For fuel meter selection matched to your pump flow rate, fluid type and accuracy requirements, or quotes on Macnaught and Alemlube meter and dispensing kit installations, contact our team.

People Also Ask — Fuel Meters

Q: What's a fuel meter actually measuring?

Fuel meters measure the volume of fuel dispensed — typically in litres or gallons — by counting the rotation of internal gears or impellers as fuel flows through them. They're used in workshop diesel dispensing, fleet fuel-out tracking, equipment refuelling, and any application where you need to record fuel usage for cost allocation or stock control. Mechanical and electronic versions both exist.
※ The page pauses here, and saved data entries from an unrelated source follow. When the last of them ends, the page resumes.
Lemma check_shrinks l k now :
  limiter_wf l -> exists l' r, check (Some l) k now = (Some l', r) /\
  limiter_wf l' /\ threshold l' = threshold l /\ window l' = window l /\ block l' = block l /\
  capacity l' = capacity l /\ forall q e, client l' q = Some e -> client l q = Some e.
Proof.
  intros Hw. unfold check. destruct (String.eqb k ""); [eexists _, _; split; [done|by split_and!]|].
  pose proof (cleanup_shrinks l now Hw) as Hc. set (l1 := maybeCleanupAtCapacity l now) in *.
  destruct (drop_expired l1 k now) as [l2 o] eqn:Ed.
  destruct (drop_expired_shrinks l1 k now l2 o (proj1 Hc) Ed) as [Hd Ho].
  destruct (shrinks_trans _ _ _ Hc Hd) as (Hw2 & Ht2 & Hwin2 & Hb2 & Hcap2 & Hov2 & Hsub2).
  destruct Hw2. repeat case_match; (eexists _, _; split; [done|]); split_and!; try done; by split.
Qed.

(** ** Histories *)

Inductive Op : Type :=
  | Check (clientKey : string)
  | Record_ (clientKey : string).

Definition apply (l : Limiter) (op : Op) (now : Time) : option Limiter :=
  match op with
  | Check k => (check (Some l) k now).1
  | Record_ k => record (Some l) k now
  end.

Definition op_key (op : Op) : string := match op with Check k => k | Record_ k => k end.

(** [run l0 h l]: the calls [h], latest first, with their times, which do not
decrease; a blank client key is ignored by the code and left out. *)
Inductive run (l0 : Limiter) : list (Op * Time) -> Limiter -> Prop :=
  | run_start : run l0 [] l0
  | run_op h l op now l' :
      run l0 h l -> 0 <= now -> (forall e, e ∈ h -> e.2 <= now) -> op_key op <> ""%string ->
      apply l op now = Some l' -> run l0 ((op, now) :: h) l'.

(** The failures recorded for a client, latest first. *)
Fixpoint events (k : string) (h : list (Op * Time)) : list Time :=
  match h with
  | [] => []
  | (Record_ q, t) :: h' => if String.eqb q k then t :: events k h' else events k h'
  | _ :: h' => events k h'
  end.

Lemma events_elem k h t : t ∈ events k h -> (Record_ k, t) ∈ h.
Proof.
  induction h as [|[[q|q] u] h IH]; simpl; [by intros ?%elem_of_nil|right; auto|].
  destruct (String.eqb_spec q k) as [->|]; [|right; auto].
  intros [->|?]%elem_of_cons; [left|right; auto].
Qed.

(** The latest failures of the client are the ones its entry counts. *)
Record counted (h : list (Op * Time)) (k : string) (e : Entry) : Prop := {
  ct_length : failures e <= Z.of_nat (length (events k h));
  ct_window t : t ∈ take (Z.to_nat (failures e)) (events k h) -> windowStart e <= t;
  ct_unblocked : failures e = 0 \/ exists t, hd_error (events k h) = Some t /\ blockedUntil e <= t
}.

(** The entry the new failure is counted in. *)
Definition rewound (l : Limiter) (e : Entry) (now : Time) : Entry :=
  if After (windowStart e) now || negb (Before now (Add (windowStart e) (window l)))
  then mkEntry 0 now (blockedUntil e) else e.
Q: Mechanical or electronic fuel meter?

Mechanical meters use a numerical totaliser like a vehicle odometer — read by eye, no power required, robust in field conditions. Electronic meters use digital displays, often with reset-to-zero and batch totals — easier to read in low light, but require batteries or external power. For occasional workshop use, mechanical is bulletproof. For high-volume tracking with cost allocation, electronic meters integrate with fleet management software.

Q: How accurate are fuel meters?

Quality industrial fuel meters typically deliver +/- 0.5% accuracy when properly installed and calibrated. Cheaper meters may be +/- 1-2%. For fuel cost allocation, the small accuracy improvement of premium meters often pays back through more accurate fleet costing. Periodic calibration (annually or per supplier requirement) maintains accuracy over time.

Q: Where does a fuel meter mount in the system?

Typically downstream of the fuel pump and filter, upstream of the dispensing nozzle. Mount horizontally where possible (some meters require horizontal flow for accurate reading), with straight pipe runs upstream (5-10 pipe diameters) so the flow is laminar at the meter. Avoid mounting at the highest point in the system where air pockets can cause inaccurate readings.

Q: Are fuel meters approved for trade-purpose (custody transfer)?

Trade-purpose meters (for buying or selling fuel commercially) must meet Australian National Measurement Institute (NMI) approval — these are typically specifically labelled and have tighter accuracy requirements. Workshop meters for internal use (workshop fuel dispensing, fleet allocation) don't require NMI approval and use commercial-grade meters. For commercial fuel sale, always specify NMI-approved equipment.